In 1964 the Senate Committee on Aging reported that “once admitted to an institution ... the veteran begins ... to show signs of social and physical degeneration,” a phenomenon that has not escapted the attention of clinicians, social scientists, veterans, and other chronic-care patients.
Assuming that social withdrawal in the institutional setting was avoidable ad that a strictly medical model of chronic care was inappropriate, Lella and his collaborators established a patient-government project designed to give thirty elderly men in a large veterans’ hospital, who suffered from various degrees of social withdrawal, an opportunity to express their individuality and independence and to shape institutional decisions.
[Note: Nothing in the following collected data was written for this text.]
(** X3.  [Put]s of two different keys can be done in either order. *)
Theorem Put_Put_commute t key1 key2 (v1 v2 : val) h :
  key1 ≠ [] → key2 ≠ [] → key1 ≠ key2 → closed h → Trie_wf h t →
  ∃ ta ha tab hab tb hb tba hba,
    Trie_Put t key1 v1 h = Some (ta, ha) ∧ Trie_Put ta key2 v2 ha = Some (tab, hab) ∧
    Trie_Put t key2 v2 h = Some (tb, hb) ∧ Trie_Put tb key1 v1 hb = Some (tba, hba) ∧
    ∀ (T : ty) k, Trie_Get T tab k hab = Trie_Get T tba k hba.
Proof.
  intros Hk1 Hk2 Hne Hc Hwf.
  destruct (Trie_Put_total t key1 v1 h Hk1 Hc Hwf)
    as (ha & Hruna & _ & _ & Hca & Hwfa & Hvala & _).
  destruct (Trie_Put_total _ key2 v2 ha Hk2 Hca Hwfa)
    as (hab & Hrunab & _ & _ & _ & _ & Hvalab & _).
  destruct (Trie_Put_total t key2 v2 h Hk2 Hc Hwf)
    as (hb & Hrunb & _ & _ & Hcb & Hwfb & Hvalb & _).
  destruct (Trie_Put_total _ key1 v1 hb Hk1 Hcb Hwfb)
    as (hba & Hrunba & _ & _ & _ & _ & Hvalba & _).
  eexists _, ha, _, hab, _, hb, _, hba.
  split; [done|]. split; [done|]. split; [done|]. split; [done|].
  intros T k. apply Trie_Get_ext. rewrite Hvalab, Hvalba, Hvala, Hvalb.
  repeat case_decide; congruence.
Qed.

(** X4.  [Put] and then [Remove] of the same key: the key misses, and every
    other key reads as in the trie before the [Put]. *)
Theorem Put_then_Remove t key (value : val) h :
  key ≠ [] → closed h → Trie_wf h t →
  ∃ t1 h1 t2 h2,
    Trie_Put t key value h = Some (t1, h1) ∧ Trie_Remove t1 key h1 = Some (t2, h2) ∧
    ∀ (T : ty) k,
      Trie_Get T t2 k h2 = if decide (k = key) then None else Trie_Get T t k h.
Proof.
  intros Hkey Hc Hwf.
  destruct (Trie_Put_total t key value h Hkey Hc Hwf)
    as (h1 & Hrun1 & _ & _ & Hc1 & Hwf1 & Hval1 & _).
  destruct (Trie_Remove_total false _ key h1 Hc1 Hwf1)
    as (t2 & h2 & Hrun2 & _ & _ & _ & _ & _ & _ & _ & Hval2 & _); [done|].
  eexists _, h1, t2, h2. split; [done|]. split; [done|].
  intros T k. rewrite Trie_Get_value_at, Hval2, Hval1.
  case_decide; [done|]. by rewrite <- Trie_Get_value_at.
Qed.
(** * The phone advisor's question-answering workflow (langgraph_agent.py)

    A shallow embedding of [PhoneRAGGraph]: the SQL sanitizer [_clean_sql],
    the five nodes of the workflow, the two routing functions, the graph
    built by [_build_graph], and [ask] / [get_conversation_history] on top
    of the in-memory checkpointer.

    Conventions.
    - A Python [str] is a Rocq [string] with one [ascii] per character, so
      the development covers text whose code points are below 256; [len]
      is [String.length].
    - The language model, the catalog store, [json.dumps] and [str] of a
      message object are not code of this repository: they are fields of
      the agent record that every node receives as [self]. Each of the
      first three can raise.
    - A call that can raise returns an [Outcome]; the calls made to the
      model and to the store are logged, in order, by the [Run] monad. *)

From stdpp Require Import gmap strings list.
From Stdlib Require Import Ascii String Lia.
From Stdlib Require Import DecimalString.

Open Scope string_scope.

(* ===================================================================== *)
(** ** Python string primitives used by the agent *)
(* ===================================================================== *)

Module Py.
(** One more edge: the counts are multiplied by the adjacency matrix. *)
Lemma ending_step (k i j : nat) :
  (i < V)%nat -> (j < V)%nat ->
  Z.of_nat (List.length (ending j (walksFrom (S k) i)))
  = sumOver (fun m => Z.of_nat (List.length (ending m (walksFrom k i)))
                      * (if link m j then 1 else 0))%Z (seq 0 V).
Proof.
  intros Hi Hj.
  rewrite <- (sum_by_last (fun m => if link m j then 1%Z else 0%Z)).
  - simpl walksFrom. generalize (walksFrom k i) as ws. intros ws.
    induction ws as [|w ws IH]; [reflexivity|].
    simpl flat_map. unfold ending in *. rewrite filter_app, length_app, Nat2Z.inj_add.
    rewrite IH, sumOver_cons. f_equal. apply (ending_extend j w Hj).
  - intros w Hw. apply (walksFrom_spec k i w Hi) in Hw as (Hlen & _ & Hall & _).
    apply Hall. destruct (exists_last (l := w) ltac:(destruct w; discriminate))
      as (w' & v & ->).
    rewrite last_last. apply in_or_app. simpl. auto.
Qed.
End Walks.

(** The number of walks of [k] edges from [i] to [j]. *)
Definition walkCount (V : nat) (link : nat -> nat -> bool) (k i j : nat) : Z :=
  Z.of_nat (List.length (ending j (walksFrom V link k i))).

Lemma walkCount_one (V : nat) (link : nat -> nat -> bool) (i j : nat) :
  (i < V)%nat -> (j < V)%nat ->
  walkCount V link 1 i j = if link i j then 1%Z else 0%Z.
Proof.
  intros Hi Hj. unfold walkCount. rewrite (ending_step V link 0 i j Hi Hj).
  rewrite (sumOver_ext _ (fun m => (if (i =? m)%nat then 1 else 0)
                                   * (if link m j then 1 else 0))%Z).
  - apply (sumOver_indicator V i (fun m => if link m j then 1%Z else 0%Z) Hi).
  - intros m _. unfold ending. simpl. destruct (i =? m)%nat; reflexivity.
Qed.

(** One multiplication by the adjacency matrix counts the walks with one
    more edge. *)
Lemma multiply_counts (V : nat) (link : nat -> nat -> bool) (k : nat)
    (current adjMatrix : list (list Z)) :
  square V current -> square V adjMatrix ->
  (forall i j, (i < V)%nat -> (j < V)%nat ->
     entry adjMatrix i j = if link i j then 1%Z else 0%Z) ->
  (forall i j, (i < V)%nat -> (j < V)%nat -> entry current i j = walkCount V link k i j) ->
  exists next, CountWalks.multiplyMatrices current adjMatrix = Returned next
    /\ square V next
    /\ forall i j, (i < V)%nat -> (j < V)%nat -> entry next i j = walkCount V link (S k) i j.
Proof.
  intros Hc Ha Hadj Hcount.
  destruct (multiplyMatrices_spec V current adjMatrix Hc Ha) as (next & Hnext & Hsq & Hentry).
  exists next. split; [exact Hnext|]. split; [exact Hsq|].
  intros i j Hi Hj. rewrite (Hentry i j Hi Hj). unfold walkCount at 1.
  rewrite (ending_step V link k i j Hi Hj). apply sumOver_ext.
  intros m Hm. apply in_seq in Hm.
  rewrite (Hcount i m Hi) by lia. rewrite (Hadj m j) by lia. reflexivity.
Qed.

(** The matrices shown count the walks: on a graph whose edges the index
    map covers, the generator returns four Steps, and entry [(i, j)] of the
    matrix of Step [k] is the number of walks with [k] edges from the node
    of index [i] to the node of index [j]. *)
Theorem matrices_count_walks (graph : GraphData) (es : list Edge) :
  edges graph = Some es ->
  indexed (List.length (nodes graph)) es = true ->
  exists trace,
    CountWalks.generateSteps graph = Returned trace
    /\ List.length trace = 4%nat
    /\ forall k step, nth_error trace k = Some step ->
       forall i j, (i < List.length (nodes graph))%nat ->
                   (j < List.length (nodes graph))%nat ->
       exists ws, NoDup ws
         /\ (forall w, In w ws
                       <-> walk (List.length (nodes graph)) (linkedBy es) (S k) i j w)
         /\ entry (CountWalks.distanceMatrix step) i j = Z.of_nat (List.length ws).
Proof.
  intros Hes Hidx. set (V := List.length (nodes graph)) in *.
  unfold CountWalks.generateSteps. rewrite Hes. cbn [orThrow bind]. fold V.
  destruct (markAll_spec V es Hidx _ (zeros_square V)) as (A & HA & Hsq & Hentry).
  rewrite HA. cbn [bind].
  assert (Hadj : forall i j, (i < V)%nat -> (j < V)%nat ->
                   entry A i j = if linkedBy es i j then 1%Z else 0%Z).
  { intros i j Hi Hj. rewrite (Hentry i j Hi Hj), zeros_entry. reflexivity. }
  assert (H1 : forall i j, (i < V)%nat -> (j < V)%nat ->
                 entry A i j = walkCount V (linkedBy es) 1 i j).
  { intros i j Hi Hj. rewrite walkCount_one by assumption. now apply Hadj. }
  destruct (multiply_counts V (linkedBy es) 1 A A Hsq Hsq Hadj H1) as (A2 & HA2 & Hsq2 & H2).
  destruct (multiply_counts V (linkedBy es) 2 A2 A Hsq2 Hsq Hadj H2) as (A3 & HA3 & Hsq3 & H3).
  destruct (multiply_counts V (linkedBy es) 3 A3 A Hsq3 Hsq Hadj H3) as (A4 & HA4 & Hsq4 & H4).
  cbn [CountWalks.powers]. rewrite HA2. cbn [bind]. rewrite HA3. cbn [bind].
  rewrite HA4. cbn [bind app].
  eexists. split; [reflexivity|]. split; [reflexivity|].
  intros k step Hk i j Hi Hj.
  exists (ending j (walksFrom V (linkedBy es) (S k) i)).
  split; [apply ending_NoDup|]. split; [intros w; now apply ending_spec|].
  destruct k as [|[|[|[|k]]]]; simpl in Hk;
    [| | | | destruct k; discriminate];
    injection Hk as <-; simpl; [apply H1 | apply H2 | apply H3 | apply H4]; assumption.
Qed.

Lemma matrices_count_walks_witness :
  exists trace,
    CountWalks.generateSteps CountWalks.graphData = Returned trace
    /\ List.length trace = 4%nat
    /\ forall k step, nth_error trace k = Some step ->
       forall i j, (i < 3)%nat -> (j < 3)%nat ->
       exists ws, NoDup ws
         /\ (forall w, In w ws
                       <-> walk 3 (linkedBy [ {| from := "A"; to := "B"; weight := 1 |};
                                              {| from := "A"; to := "C"; weight := 1 |};
                                              {| from := "B"; to := "C"; weight := 1 |};
                                              {| from := "C"; to := "A"; weight := 1 |} ])
                                (S k) i j w)
         /\ entry (CountWalks.distanceMatrix step) i j = Z.of_nat (List.length ws).
Proof.
  apply (matrices_count_walks CountWalks.graphData); reflexivity.
Defined.
(** * Support Supervision Maturity Model dashboard: the classification and
      aggregation engine of [dashboard.py]

    A shallow embedding of the pure part of [dashboard.py] (label cleaning,
    theme inference, the dictionary map, the column metadata, the scope
    summary and the facility table), followed by the properties of the
    specification that concern it.

    Conventions of the embedding.
    - A Python [str] is a [string]; each character is one code point below
      256 (the Latin-1 block of Unicode), so the whitespace class and
      [str.lower] below are the ones of CPython restricted to that block.
      The values of [MATURITY_ICONS], to which no string function is
      applied, have code points above that block and are held by their bytes
      in UTF-8.
    - A cell of a table read by [pandas.read_csv] is missing ([NaN]), an
      integer, a finite float, an infinite float or a string.  A finite float
      is held by the rational number it stands for; the arithmetic on floats
      is the one of IEEE 754 binary64: every operation returns the float
      nearest to the exact result, the even one of two that are as near, and
      an infinity beyond the range.  The sign of a zero is not kept.
    - The sum of an array of floats is left to the numeric libraries, which
      add in an order of their own (by blocks, or with a compensation term):
      it is a parameter of the functions that take a mean, and the loop
      [fsum] stands for it in the examples.
    - A Python exception is a value [Raise e] of the result type. *)

From Stdlib Require Import Ascii String ZArith QArith Qround Qabs Qpower Lqa Sorted.
From Stdlib Require Qcanon.
From stdpp Require Import base option list strings gmap pretty.

Close Scope Q_scope.
Open Scope string_scope.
The Perils of Patient Government goes well beyond a description and analysis of the projects’ successful side—a general improvement in the lives of the veterans on Ward 23; it also exposes and analyzes the project’s failures, portraying negotiation and conflict among change-oriented and conservative staff of varying professional identities, ideologies, and career strategies. While struggling over the idea and practice of patient self-government, nurses, and other professionals did make progress but also set severe limits on what patients could achieve for themselves. As well, Lella’s study tackles the larger question of how change affects organizations and institutions.
Lively and well-written, this is an enlightening work for students of gerontology and geriactics, for professionals and para-professionals, administrators, and policy-makers involved in chronic care, and for researchers probing the fields of medical sociology and institutional organization.